Basic Training - Part 2

  • David and Laurie Callihan Authors
  • 2001 12 Apr
Basic Training - Part 2
Maybe you are a Mom who simply loves to cook, and you may even derive esteem by providing this service to your family. In this case, you must give up some of your own comfort to allow and, in fact, insist that your children take over some of the cooking responsibilities. In our home, Laurie used to cook and bake every day. The kitchen was always spotless, since she would always clean as she went. Everything had a place and was in it. Today, our children have a rotating schedule and are usually responsible for two meals a week. (Two meals times five children is ten meals on weekdays, lunches and weekends are make-it-yourself or taken care of by mom or dad.) Yes, we have actually arrived at the point where neither Laurie nor David ever must cook. We do cook, though, often just to treat the kids with a "mom" meal or a "dad" breakfast. Is the kitchen still spotless and everything in its place? Yeah, right. It is basically clean and orderly. . . usually. Certainly it is not the way it used to be. But, it is definitely worth it. Every one of our children is good at cooking the basics, and some are even aspiring gourmets. Mom and dad have time to manage the home, teach the children, and write books!

Teach your children by your side in the young years, and as they grow, challenge them to take on new duties. Help them to enjoy cooking by making them responsible for planning and serving entire meals. This will allow them to gain the recognition for the event and encourage them to do it again.

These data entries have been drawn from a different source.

(** *** Facts and contexts *)

Definition context_of (fact : AcceptedWriteFact) : AcceptedWriteContext :=
  mkWriteContext (fact_repositoryId fact) (fact_actor fact) (fact_sourceSurface fact)
    (fact_idempotencyKey fact).

(** [acceptedWriteContextForFacts]; [None] is its exception. *)
Definition acceptedWriteContextForFacts (facts : option (list AcceptedWriteFact))
    : option (option AcceptedWriteContext) :=
  match facts with
  | Some (first :: rest) =>
    if js_every (fun fact => bool_decide (context_of fact = context_of first)) (first :: rest)
    then Some (Some (context_of first)) else None
  | _ => Some None
  end.

Definition acceptedWriteFactsForIntent (intent : ReceiveFinalizeIntent)
    : option (list AcceptedWriteFact) :=
  (fun context => acceptedWriteFactsForCommands context (intent_commands intent))
    <$> intent_acceptedWriteContext intent.

(** *** Bounded indexes *)

Definition MAX_INGESTION_RECEIPTS : nat := 128.
Definition MAX_RECEIVE_OUTCOMES : nat := 128.

(** The index with [key] moved to its end, split into the evicted prefix and
    the [limit] newest keys. *)
Definition push_bounded (limit : nat) (key : string) (index : list string)
    : list string * list string :=
  let next := js_push (js_filter (fun k => negb (str_eq k key)) index) key in
  let evicted := (length next - limit)%nat in
  (take evicted next, drop evicted next).
(** The transaction that moves the refs. *)
Definition stock_commit (o : NativeReceiveOperation) (w : Work) (intent : ReceiveFinalizeIntent) (b : Basis)
    (finalizing : NativeReceiveOperation) (queue : bool) (committedAt : Z) : DO bool :=
  transaction (
    let! holds := get (fun s => cas_holds s o intent b) in
    if negb holds then ret false else
    put (set_refs (Some (bs_nextRefs b))) ;!
    put (set_head (Some (nextHead intent))) ;!
    put (set_refsVersion (Some (nextRefsVersion intent))) ;!
    (if bs_stagedPack b
     then put (set_nextPackSeq (Some (bs_packSequence b + 1))) ;!
          put (set_packsetVersion (Some (bs_packsetVersion b + 1)))
     else ret tt) ;!
    let! pins := get (fun s => default 0 (snapshotPinVersion s)) in
    advanceGcReceiveVersions (bs_refsVersion b) (nextRefsVersion intent)
      ((fun _ => bs_packsetVersion b + 1) <$> bs_stagedPack b) pins pins ;!
    recordAcceptedWrites (nextRefsVersion intent) (native_acceptedWrites o) (intent_createdAt intent)
      true None ;!
    put (fun s => set_receiveOutcomes
           (<[native_leaseToken o := stock_outcome o w b queue]> (receiveOutcomes s)) s) ;!
    put_operation finalizing ;!
    drop_lease (native_leaseToken o) ;!
    (if queue : bool then markCompactionActivity committedAt else ret tt) ;!
    armWake (committedAt + 1) ;!
    ret true).

Definition reject_ready (o : NativeReceiveOperation) (code phase : string) : DO FinalizeStockReceiveResult :=
  rejectReadyStockAuthority o code phase NrReady (native_claimId o).
(** A replay acknowledges a client at most, and only once. *)
Record acknowledges (ack : bool) (o o' : NativeReceiveOperation) : Prop := {
  ak_committed : native_state o = NrCommitted;
  ak_fact : ack = true /\ has_response o = true /\ native_clientAckReadyAt o = None;
  ak_state : native_state o' = NrCommitted;
  ak_result : native_result o' = native_result o;
  ak_ack : is_Some (native_clientAckReadyAt o');
  ak_id : native_id o' = native_id o;
  ak_same : same_push o o' }.

Definition store (o : NativeReceiveOperation) (s : Storage) : Storage :=
  set_nativeReceiveOperations (<[native_id o := o]> (nativeReceiveOperations s)) s.

(** The operation a publication token names, with its plan. *)
Definition publication_of (token : string) (s : Storage) (o : NativeReceiveOperation)
    (plan : NativeReceiveAuthorityPublicationPlan) : Prop :=
  by_publication token s = Some o /\ native_publicationPlan o = Some plan.

Definition confirmation (token : string) (proof : NativeReceiveAuthorityPublication) (ack : bool)
    (s : Storage) (r : res ConfirmStockReceivePublicationResult) (w : world) : Prop :=
  match r with
  | Ok (CpCommitted v c) => exists o o' plan, publication_of token s o plan /\
      confirms proof ack plan o o' /\ st w = store o' s /\
      v = nativeReceiveOperationView o' /\ cleanupDescriptor o' = Ok c
  | Ok (CpReplayed v c) => exists o o' plan, publication_of token s o plan /\
      native_state o = NrCommitted /\ (o' = o /\ st w = s \/ acknowledges ack o o' /\ st w = store o' s) /\
      v = nativeReceiveOperationView o' /\ cleanupDescriptor o' = Ok c
  | Ok (CpRejected _) => st w = s /\ forall o plan, publication_of token s o plan ->
      native_state o <> NrCommitted /\
      (native_state o <> NrFinalizing \/ authorityPublicationMatchesPlan plan proof = false)
  | Err _ => st w = s
  end.
(* ===== verification/NativeReceive.v ===== *)
(** * Native receives: the queue of pushes the repository object runs itself

    [do/repo/nativeReceive.ts]: a push whose pack is staged in R2 is enqueued as an
    operation, claimed by a run - of the queue, of the alarm - handed to a processor
    under a fenced execution, kept as its result, and finalized as a receive; a run
    that is interrupted anywhere is taken up by the next one.  An operation goes from
    [staged] over [processing], [ready] and [finalizing] to [committed] or [aborted],
    or ends [failed].

    The claim is the fence: it is the token by which a run writes its operation.
    Stock receives are refused by [enqueueNativeReceiveState] and passed over by
    [runNativeReceiveOperationState] and the alarm, so the branches for them behind
    these tests are left out, and with them the evidence events.  The container, its
    slot and the timer of the heartbeat are the class [Container]; a beat is
    [heartbeat], and runs at the open gates.  Only the foreground lane is run from here. *)
From S2P Require Import Prelude NativeTypes Storage Effects Text Keys StockProof AuthorityPlan.
From S2P Require Import RefUpdate Catalog Activity Scheduler Gc Leases Receive NativeExecution StockReceive.
From Stdlib Require String.

(** ** Definitions *)

Definition MAX_PROCESS_ATTEMPTS : Z := 5.
Definition NATIVE_READER_LEASE_TTL_MS : Z := 2 * 60000.
Definition PROCESSING_CLAIM_TTL_MS : Z := 3 * 60000.
Definition OUTPUT_SIDECAR_MAX_BYTES : Z := 1000000000.

(** *** What a processor is asked, and what it may do *)

Record ProcessPack := mkProcessPack { ppk_packKey : string; ppk_packBytes : Z; ppk_idxBytes : Z }.

Record NativeReceiveProcessRequest := mkProcessRequest {
  rq_operationId : string;
  rq_inputPackKey : string;
  rq_inputBytes : Z;
  rq_activePacks : list ProcessPack;
  rq_commands : list ReceiveCommand;
  rq_outputPackKey : string;
  rq_outputIdxKey : string;
  rq_outputRefsKey : string }.

Definition processRequest (o : NativeReceiveOperation) : NativeReceiveProcessRequest :=
  mkProcessRequest (native_id o) (native_inputPackKey o) (native_inputBytes o)
    ((fun pack => mkProcessPack (packKey pack) (packBytes pack) (idxBytes pack)) <$> native_activeCatalog o)
    (native_commands o) (native_outputPackKey o) (native_outputIdxKey o) (native_outputRefsKey o).

Record ReadGrant := mkReadGrant { rg_key : string; rg_expectedBytes : Z; rg_expectedEtag : option string }.

Record RepositoryContainerBridgeProps := mkBridgeProps {
  bp_operationId : string;
  bp_readKeys : list ReadGrant;
  bp_writeKeys : list (string * Z);           (* a key and the bytes that may be written *)
  bp_requireWriteSha256 : bool }.

Definition bridgeProps (o : NativeReceiveOperation) : RepositoryContainerBridgeProps :=
  let activeBytes := foldl (fun total pack => total + packBytes pack) 0 (native_activeCatalog o) in
  mkBridgeProps (native_id o)
    (mkReadGrant (native_inputPackKey o) (native_inputBytes o) (Some (native_inputEtag o)) ::
     flat_map (fun pack => [mkReadGrant (packKey pack) (packBytes pack) None;
                            mkReadGrant (packIndexKey (packKey pack)) (idxBytes pack) None]) (native_activeCatalog o))
    [(native_outputPackKey o, native_inputBytes o + activeBytes); (native_outputIdxKey o, OUTPUT_SIDECAR_MAX_BYTES);
     (native_outputRefsKey o, OUTPUT_SIDECAR_MAX_BYTES)]
    false.

(** A [NativeProcessorError]. *)
Record ProcessorError := mkProcessorError { pe_code : string; pe_retryable : bool }.

Definition native_execution_busy := mkProcessorError "native_execution_busy" true.
Definition container_unavailable := mkProcessorError "container_unavailable" true.
Definition container_not_ready := mkProcessorError "container_not_ready" true.
Definition container_transport_failure := mkProcessorError "container_transport_failure" true.
Definition container_response_too_large := mkProcessorError "container_response_too_large" false.
Definition container_invalid_response := mkProcessorError "container_invalid_response" false.
Definition container_transient_failure := mkProcessorError "container_transient_failure" true.
Definition native_git_rejected := mkProcessorError "native_git_rejected" false.
Definition native_processor_failed := mkProcessorError "native_processor_failed" true.

(** The answer of the container: no response at all, or a status with a body, which
    is longer than the bound, no JSON text, or a value - in the shape of a result, or
    not. *)
Inductive ContainerPayload := TooLarge | NotJson | Json (result : option NativeReceiveProcessResult).
Inductive ContainerResponse := NoResponse | Response (status : Z) (payload : ContainerPayload).

(** The answer of [startNativeProcessorSlot], which starts the container. *)
Inductive SlotAnswer := SlotStarted | SlotTaken | SlotUnavailable | SlotThrew.

Class Container := {
  container_slot : nat -> NativeExecutionIdentity -> SlotAnswer;
  container_ready : nat -> bool;                             (* [waitForContainerReady] returns *)
  container_process : nat -> NativeReceiveProcessRequest -> ContainerResponse;
  container_stop : nat -> bool;                              (* [stopNativeProcessorSlot] returns *)
  container_grant : RepositoryContainerBridgeProps -> string;  (* the digest of the grant *)
  heartbeat_lost : nat -> bool;                              (* a renewal failed meanwhile *)
  gc_inspect : nat -> option RetentionReason }.              (* see [fin_inspect] *)

(** [stopNativeProcessorSlot] and the other calls to the slot. *)
Definition stop_slot `{Env, Container} : DO unit :=
  let! stopped := external container_stop in if stopped : bool then ret tt else throw "slot:stop".

(** *** The ledger *)

Inductive EnqueueNativeReceiveResult :=
  | EnQueued (operation : NativeReceiveOperationView)
  | EnReplayed (operation : NativeReceiveOperationView)
  | EnConflict (message : string)
  | EnLeaseMismatch
  | EnRepositoryDeleting
  | EnDispatchFailed (message : string).

Inductive MatchNativeReceiveOperationResult :=
  | MatchNotFound | MatchConflict | MatchFound (operation : NativeReceiveOperationView).

Definition operationFingerprintMatches (existing input : NativeReceiveOperation) : bool :=
  str_eq (native_fingerprint existing) (native_fingerprint input).

(** A failed stock receive that may be staged again. *)
Definition may_stage_again (existing : NativeReceiveOperation) : bool :=
  native_stock existing && is_state NrFailed existing && ostr_eq (native_errorCode existing) (Some "r2-transient"%string) &&
  negb (native_cleanupPending existing).

Section NativeReceive.
Context `{Env, Container}.

Definition getNativeReceiveOperationState (operationId : string) : DO (option NativeReceiveOperation) := get (native_of operationId).

Definition matchNativeReceiveOperationState (operationId fingerprint : string) : DO MatchNativeReceiveOperationResult :=
  let! operation := getNativeReceiveOperationState operationId in
  ret (match operation with
       | None => MatchNotFound
       | Some o => if negb (str_eq (native_fingerprint o) fingerprint) then MatchConflict
                   else MatchFound (nativeReceiveOperationView o)
       end).

Definition recordNativeReceiveClientAckState (operationId : string) : DO bool :=
  transaction (
    let! operation := get (native_of operationId) in
    match operation with
    | None => ret false
    | Some o =>
      if negb (is_state NrCommitted o) || negb (native_stock o) ||
         negb (truthy_string (native_result o ≫= tr_receivePackResponse)) then ret false else
      if bool_decide (is_Some (native_clientAckReadyAt o)) then ret true else
      let! acknowledgedAt := Date_now in
      let! acknowledged := of_res (withEvidence o [ack_event acknowledgedAt]) in
      put_operation (set_native_updatedAt acknowledgedAt (set_native_clientAckReadyAt (Some acknowledgedAt) acknowledged)) ;!
      ret true
    end).

(** The transaction that stages the operation. *)
Definition stage_operation (o : NativeReceiveOperation) : DO EnqueueNativeReceiveResult :=
  transaction (
    let! deleting := get repositoryDeleting in
    if truthy deleting then ret EnRepositoryDeleting else
    let! existing := get (native_of (native_id o)) in
    match existing with
    | Some e =>
      if negb (operationFingerprintMatches e o) then ret (EnConflict "Operation id is already bound to a different receive.") else
      if may_stage_again e then put_operation o ;! ret (EnQueued (nativeReceiveOperationView o)) else
      ret (EnReplayed (nativeReceiveOperationView e))
    | None =>
      let! lease := get receiveLease in
      let! now := Date_now in
      if negb (match lease with
               | Some l => str_eq (lease_token l) (native_leaseToken o) && (now <? lease_expiresAt l)
               | None => false
               end) then ret EnLeaseMismatch else
      let! index := get (fun s => default [] (nativeReceiveOperationIndex s)) in
      let nextIndex := js_push (js_filter (fun id => negb (str_eq id (native_id o))) index) (native_id o) in
      let! room := make_room (length nextIndex - MAX_RETAINED_OPERATIONS) "" nextIndex in
      match room with
      | None => ret (EnConflict "Native receive operation ledger is full.")
      | Some nextIndex =>
        put_operation o ;!
        put (set_nativeReceiveOperationIndex (Some nextIndex)) ;!
        ret (EnQueued (nativeReceiveOperationView o))
      end
    end).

It might also seem at first glance that mom can create a vacation-like environment in her home if she can get little Suzie and Johnny doing the housework and cooking every day. Wrong. Although we are now at the place that our children can manage the kitchen very well they still occasionally fight about who is supposed to clean up the dishes or make lunch on any given day of the week. Our children are still children, albeit teens who are gaining in maturity. Moms and dads still have to oversee the cleaning, the cooking, and the complaining. (Remember, the spirit wars against the flesh and the flesh against the spirit, even in families committed to the Lord.)

If you are a fussy housekeeper, it may be difficult to put up with a toilet cleaned by a seven-year-old and to patiently train that child to do a good job. It takes time. It takes patience. And, it is as much a part of "school" as learning to add and subtract.

Begin with your youngsters, assigning simple tasks such as setting the table or sorting socks. Laundry is a task that can actually be handled in large part by a responsible ten-year-old. The truth is Laurie gave up laundry years ago! Many parents feel that children cannot properly care for the machines, and learn to sort and treat clothes. We have found that with minimal training our children can do an excellent job with the laundry.

It is also good to teach children basic home-repair skills, such as unclogging a pipe, changing a tire, painting a room, and driving a nail to hang a picture. Most people never think about training students to do these basics things, but if you simply remember to allow them to work beside you as you go about your weekend repairs, they will learn.

It is our conviction that among the many important roles parents have in the home, being the maid is not one of them. You will not be doing your children (or their future mates) any good if you constantly clean up their messes. Train them to do the dishes, mop the floors, dust, sort and organize, and scrub bathrooms. You are to manage the home, not do all the work.